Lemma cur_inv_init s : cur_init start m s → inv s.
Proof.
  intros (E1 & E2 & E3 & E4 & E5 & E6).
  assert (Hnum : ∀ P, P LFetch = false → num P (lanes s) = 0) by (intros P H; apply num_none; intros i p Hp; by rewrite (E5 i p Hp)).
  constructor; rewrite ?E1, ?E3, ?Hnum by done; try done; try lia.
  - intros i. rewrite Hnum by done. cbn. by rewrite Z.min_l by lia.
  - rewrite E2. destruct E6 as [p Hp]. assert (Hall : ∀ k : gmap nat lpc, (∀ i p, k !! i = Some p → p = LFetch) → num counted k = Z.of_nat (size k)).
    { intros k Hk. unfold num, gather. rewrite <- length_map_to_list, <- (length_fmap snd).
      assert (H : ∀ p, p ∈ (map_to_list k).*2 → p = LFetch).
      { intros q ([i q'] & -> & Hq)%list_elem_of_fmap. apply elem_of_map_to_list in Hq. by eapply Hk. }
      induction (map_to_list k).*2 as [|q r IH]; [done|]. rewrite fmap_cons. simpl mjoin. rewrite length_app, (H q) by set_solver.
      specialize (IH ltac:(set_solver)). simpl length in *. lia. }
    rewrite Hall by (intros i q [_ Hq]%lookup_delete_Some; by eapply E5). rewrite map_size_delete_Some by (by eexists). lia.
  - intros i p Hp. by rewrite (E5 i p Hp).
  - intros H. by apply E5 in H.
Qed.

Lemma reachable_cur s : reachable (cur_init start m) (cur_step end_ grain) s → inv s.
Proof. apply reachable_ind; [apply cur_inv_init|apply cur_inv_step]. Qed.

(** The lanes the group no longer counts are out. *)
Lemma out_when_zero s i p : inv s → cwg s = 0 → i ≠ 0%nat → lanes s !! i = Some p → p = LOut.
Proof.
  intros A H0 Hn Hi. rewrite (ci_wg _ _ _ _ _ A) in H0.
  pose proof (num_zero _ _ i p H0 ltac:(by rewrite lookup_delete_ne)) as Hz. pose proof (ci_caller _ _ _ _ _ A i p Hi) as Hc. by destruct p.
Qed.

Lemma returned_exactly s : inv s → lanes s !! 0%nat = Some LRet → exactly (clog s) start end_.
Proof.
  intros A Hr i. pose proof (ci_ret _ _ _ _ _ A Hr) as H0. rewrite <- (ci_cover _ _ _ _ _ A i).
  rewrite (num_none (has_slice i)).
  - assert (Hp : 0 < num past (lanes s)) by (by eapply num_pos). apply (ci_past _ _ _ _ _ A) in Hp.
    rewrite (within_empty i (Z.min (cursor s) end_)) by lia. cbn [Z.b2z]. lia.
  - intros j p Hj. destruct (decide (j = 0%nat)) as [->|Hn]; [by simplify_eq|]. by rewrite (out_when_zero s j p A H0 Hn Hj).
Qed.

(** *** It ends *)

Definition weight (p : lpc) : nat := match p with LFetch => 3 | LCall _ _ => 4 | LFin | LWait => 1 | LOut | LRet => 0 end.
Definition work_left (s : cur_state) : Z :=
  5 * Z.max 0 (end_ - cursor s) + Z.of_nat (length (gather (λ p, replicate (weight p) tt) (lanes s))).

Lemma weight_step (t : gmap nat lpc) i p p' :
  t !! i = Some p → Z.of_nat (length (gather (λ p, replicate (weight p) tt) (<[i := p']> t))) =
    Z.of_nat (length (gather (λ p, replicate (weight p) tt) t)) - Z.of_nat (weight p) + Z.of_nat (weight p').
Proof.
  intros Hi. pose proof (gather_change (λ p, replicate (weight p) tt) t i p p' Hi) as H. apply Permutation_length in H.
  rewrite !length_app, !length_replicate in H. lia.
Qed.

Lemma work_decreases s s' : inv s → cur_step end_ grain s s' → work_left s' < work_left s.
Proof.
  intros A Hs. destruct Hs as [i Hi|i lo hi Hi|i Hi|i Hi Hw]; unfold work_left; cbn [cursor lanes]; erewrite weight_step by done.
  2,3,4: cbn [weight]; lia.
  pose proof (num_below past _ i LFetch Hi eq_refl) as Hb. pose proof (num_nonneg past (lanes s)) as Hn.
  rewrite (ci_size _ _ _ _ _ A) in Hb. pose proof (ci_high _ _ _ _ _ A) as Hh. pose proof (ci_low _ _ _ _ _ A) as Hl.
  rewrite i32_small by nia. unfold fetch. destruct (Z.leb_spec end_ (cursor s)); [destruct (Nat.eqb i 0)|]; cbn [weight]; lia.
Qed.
---
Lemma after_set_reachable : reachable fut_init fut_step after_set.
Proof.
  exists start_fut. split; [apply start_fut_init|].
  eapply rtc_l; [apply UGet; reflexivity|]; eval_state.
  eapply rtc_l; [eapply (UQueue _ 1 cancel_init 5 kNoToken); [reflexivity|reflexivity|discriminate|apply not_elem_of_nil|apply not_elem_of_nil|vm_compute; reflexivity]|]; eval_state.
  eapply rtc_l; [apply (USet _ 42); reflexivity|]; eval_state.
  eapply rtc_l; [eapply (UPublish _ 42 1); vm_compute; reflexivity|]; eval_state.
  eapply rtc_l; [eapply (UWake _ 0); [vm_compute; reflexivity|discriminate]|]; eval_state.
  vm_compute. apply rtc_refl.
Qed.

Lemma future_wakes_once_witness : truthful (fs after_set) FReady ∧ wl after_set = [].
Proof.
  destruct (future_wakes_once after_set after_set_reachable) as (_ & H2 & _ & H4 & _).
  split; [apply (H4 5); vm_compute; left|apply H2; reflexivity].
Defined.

Task item: In the data above, find each line that uses the string "assert". Copy it.

Response:
  assert (Hnum : ∀ P, P LFetch = false → num P (lanes s) = 0) by (intros P H; apply num_none; intros i p Hp; by rewrite (E5 i p Hp)).
  - rewrite E2. destruct E6 as [p Hp]. assert (Hall : ∀ k : gmap nat lpc, (∀ i p, k !! i = Some p → p = LFetch) → num counted k = Z.of_nat (size k)).
      assert (H : ∀ p, p ∈ (map_to_list k).*2 → p = LFetch).
  - assert (Hp : 0 < num past (lanes s)) by (by eapply num_pos). apply (ci_past _ _ _ _ _ A) in Hp.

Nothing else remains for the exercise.